■ WHAT YOU NEED TO DO: Nothing but a number is needed: the count of lines below that include "true".
START DATA FOR THIS EXERCISE
(** The sheet of a fresh [Workbook()]. *)
Definition empty : worksheet := {|
  title := py "Sheet";
  cells := fun _ _ => None;
  max_row := 1;
  max_column := 1;
  column_width := [];
  freeze_panes := None;
  auto_filter_ref := None
|}.

(** Characters a cell refuses: U+0000 to U+0008, U+000B, U+000C and
    U+000E to U+001F. *)
Definition illegal (c : N) : bool :=
  (c <=? 8) || (c =? 11) || (c =? 12) || ((14 <=? c) && (c <=? 31)).

(** The longest text a cell holds. *)
Definition cell_limit : nat := N.to_nat 32767.

(** The value a cell keeps when [v] is assigned to it: text is cut to
    32767 characters and refused with [IllegalCharacterError] when it
    holds an illegal character; a [list] or a [dict] is refused with
    [ValueError]. *)
Definition bind_value (v : json) : result json :=
  match v with
  | JStr s =>
      let s' := firstn cell_limit s in
      if existsb illegal s' then Raise IllegalCharacterError
      else Ok (JStr s')
  | JList _ | JDict _ => Raise ValueError
  | _ => Ok v
  end.

(** [cell = ws.cell(row=.., column=.., value=..)] followed by the
    assignments of the cell's styles. *)
Definition put (ws : worksheet) (row col : N) (v : json) (f : Font)
  (fl : option PatternFill) (a : Alignment) (b : Border)
  : result worksheet :=
  stored <- bind_value v ;;
  let c := {| value := stored; font := f; fill := fl; alignment := a;
              border := b |} in
  Ok {| title := title ws;
        cells := fun r k => if (r =? row) && (k =? col) then Some c
                            else cells ws r k;
        max_row := N.max (max_row ws) row;
        max_column := N.max (max_column ws) col;
        column_width := column_width ws;
        freeze_panes := freeze_panes ws;
        auto_filter_ref := auto_filter_ref ws |}.

Definition set_title (ws : worksheet) (t : pystr) : worksheet :=
  {| title := t; cells := cells ws; max_row := max_row ws;
     max_column := max_column ws; column_width := column_width ws;
     freeze_panes := freeze_panes ws; auto_filter_ref := auto_filter_ref ws |}.

Definition set_width (ws : worksheet) (letter : pystr) (w : N) : worksheet :=
  {| title := title ws; cells := cells ws; max_row := max_row ws;
     max_column := max_column ws;
     column_width := column_width ws ++ [(letter, w)];
     freeze_panes := freeze_panes ws; auto_filter_ref := auto_filter_ref ws |}.

Definition set_freeze_panes (ws : worksheet) (ref : pystr) : worksheet :=
  {| title := title ws; cells := cells ws; max_row := max_row ws;
     max_column := max_column ws; column_width := column_width ws;
     freeze_panes := Some ref; auto_filter_ref := auto_filter_ref ws |}.

Definition set_auto_filter (ws : worksheet) (ref : pystr) : worksheet :=
  {| title := title ws; cells := cells ws; max_row := max_row ws;
     max_column := max_column ws; column_width := column_width ws;
     freeze_panes := freeze_panes ws; auto_filter_ref := Some ref |}.

Fixpoint letters (fuel : nat) (i : N) : pystr :=
  match fuel with
  | O => []
  | S fuel' =>
      if i =? 0 then []
      else letters fuel' ((i - 1) / 26) ++ [65 + (i - 1) mod 26]
  end.

(** [get_column_letter(i)] for the columns a sheet can have. *)
Definition get_column_letter (i : N) : pystr := letters 3 i.

End Xlsx.

(** [for x in l: ws = step(ws, x)], stopping at the first exception. *)
Fixpoint for_each {A S : Type} (l : list A) (step : S -> A -> result S)
  (s : S) : result S :=
  match l with
  | [] => Ok s
  | x :: l' => s' <- step s x ;; for_each l' step s'
  end.

(** [[f(x) for x in l]], stopping at the first exception. *)
Fixpoint map_each {A B : Type} (f : A -> result B) (l : list A)
  : result (list B) :=
  match l with
  | [] => Ok []
  | x :: l' => y <- f x ;; ys <- map_each f l' ;; Ok (y :: ys)
  end.

Definition headers : list pystr :=
  [py "№"; py "Дата заявки"; py "Фамилия"; py "Имя"; py "Отчество";
   py "Дата рождения"; py "Пол"; py "Страна"; py "Город";
   py "Звание"; py "Команда"; py "Класс лодки"; py "Телефон";
   py "Дистанции"].

Definition col_widths : list N :=
  [5; 14; 18; 14; 16; 14; 7; 14; 16; 12; 20; 13; 20; 30].

Definition header_font : Xlsx.Font :=
  {| Xlsx.font_name := py "Arial"; Xlsx.bold := true; Xlsx.size := 11;
     Xlsx.color := Some (py "FFFFFF") |}.
Definition header_fill : Xlsx.PatternFill :=
  {| Xlsx.start_color := py "0A2463"; Xlsx.end_color := py "0A2463";
     Xlsx.fill_type := py "solid" |}.
Definition header_align : Xlsx.Alignment :=
  {| Xlsx.horizontal := Some (py "center");
     Xlsx.vertical := Some (py "center"); Xlsx.wrap_text := Some true |}.
Definition thin_side : Xlsx.Side :=
  {| Xlsx.style := py "thin"; Xlsx.side_color := py "D8DFE9" |}.
Definition thin_border : Xlsx.Border :=
  {| Xlsx.left := thin_side; Xlsx.right := thin_side;
     Xlsx.top := thin_side; Xlsx.bottom := thin_side |}.
Definition data_font : Xlsx.Font :=
  {| Xlsx.font_name := py "Arial"; Xlsx.bold := false; Xlsx.size := 10;
     Xlsx.color := None |}.
Definition data_align : Xlsx.Alignment :=
  {| Xlsx.horizontal := None; Xlsx.vertical := Some (py "center");
     Xlsx.wrap_text := Some false |}.
Definition center_align : Xlsx.Alignment :=
  {| Xlsx.horizontal := Some (py "center");
     Xlsx.vertical := Some (py "center"); Xlsx.wrap_text := None |}.
Definition even_fill : Xlsx.PatternFill :=
  {| Xlsx.start_color := py "E8F1FB"; Xlsx.end_color := py "E8F1FB";
     Xlsx.fill_type := py "solid" |}.

Definition center_cols : list N := [1; 7].

(** The keys of the columns between the number and the distances. *)
Definition text_columns : list pystr :=
  [py "timestamp"; py "surname"; py "firstname"; py "patronymic";
   py "birthdate"; py "gender"; py "country"; py "city"; py "rank";
   py "team"; py "boat_class"; py "phone"].

(** The list [row_data] of the [i]-th registration. *)
Definition row_data (i : N) (reg : json) : result (list json) :=
  fields <- map_each (fun k => Py.get reg k (JStr [])) text_columns ;;
  ds <- Py.get reg (py "distances") (JList []) ;;
  joined <- Py.join (py ", ") ds ;;
  Ok (JInt (Z.of_N i) :: fields ++ [JStr joined]).

Definition write_header (ws : Xlsx.worksheet) (x : N * (pystr * N))
  : result Xlsx.worksheet :=
  let '(col_idx, (title, width)) := x in
  ws <- Xlsx.put ws 1 col_idx (JStr title) header_font (Some header_fill)
          header_align thin_border ;;
  Ok (Xlsx.set_width ws (Xlsx.get_column_letter col_idx) width).

Definition write_cell (i row_num : N) (ws : Xlsx.worksheet) (x : N * json)
  : result Xlsx.worksheet :=
  let '(col_idx, value) := x in
  Xlsx.put ws row_num col_idx value data_font
    (if i mod 2 =? 0 then Some even_fill else None)
    (if existsb (N.eqb col_idx) center_cols then center_align else data_align)
    thin_border.

Definition write_row (ws : Xlsx.worksheet) (x : N * json)
  : result Xlsx.worksheet :=
  let '(i, reg) := x in
  let row_num := i + 1 in
  data <- row_data i reg ;;
  for_each (Py.enumerate 1 data) (write_cell i row_num) ws.

Definition make_xlsx (registrations : list json) : result Xlsx.worksheet :=
  let ws := Xlsx.set_title Xlsx.empty (py "Заявки") in
  ws <- for_each (Py.enumerate 1 (combine headers col_widths)) write_header ws ;;
  let ws := Xlsx.set_freeze_panes ws (py "A2") in
  ws <- for_each (Py.enumerate 1 registrations) write_row ws ;;
  let last_col := Xlsx.get_column_letter (N.of_nat (length headers)) in
  let last_row := N.max (N.of_nat (length registrations) + 1) 1 in
  Ok (Xlsx.set_auto_filter ws (py "A1:" ++ last_col ++ Str.of_N last_row)).

(** ** The request handlers *)

Inductive content : Type :=
| Text (s : pystr)
| Workbook (ws : Xlsx.worksheet).

Record response : Type := {
  status : N;
  content_type : pystr;
  body : content
}.

(** A request as the handlers see it: the path component of the URL
    ([urlparse(self.path).path]), the [X-Admin-Token] header if there is
    one, and [raw], the body once [do_POST] has read [Content-Length]
    bytes and decoded them (the empty text when there is no body). *)
Record request : Type := {
  path : pystr;
  admin_token : option pystr;
  raw : pystr
}.

(** How a handler ends: a response was sent, an exception left the
    handler, or the request was passed on to the static file server. *)
Inductive outcome : Type :=
| Sent (r : response)
| Crashed (e : exn)
| Static.

Definition send_json (data : json) (status : N) : outcome :=
  let text := Encoder.dumps data in
  if Py.encodable text then
    Sent {| status := status;
            content_type := py "application/json; charset=utf-8";
            body := Text text |}
  else Crashed UnicodeEncodeError.

Definition _check_admin_token (rt : runtime) (req : request) : bool :=
  let token := match admin_token req with Some t => t | None => [] end in
  Str.eqb token (ADMIN_TOKEN rt).

Definition token_error : json :=
  JDict [(py "success", JBool false); (py "error", JStr (py "Неверный токен"))].

Definition do_GET (rt : runtime) (o : oracle) (req : request)
  (fs : filesystem) : outcome * filesystem :=
  if Str.eqb (path req) (py "/api") then
    if negb (_check_admin_token rt req) then (send_json token_error 401, fs)
    else
      match read_registrations o fs with
      | Raise e => (Crashed e, fs)
      | Ok registrations =>
          (send_json
             (JDict [(py "success", JBool true);
                     (py "count", JInt (Z.of_nat (length registrations)));
                     (py "data", JList registrations)]) 200, fs)
      end
  else (Static, fs).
END DATA FOR THIS EXERCISE
■ FINISHED TASK: 3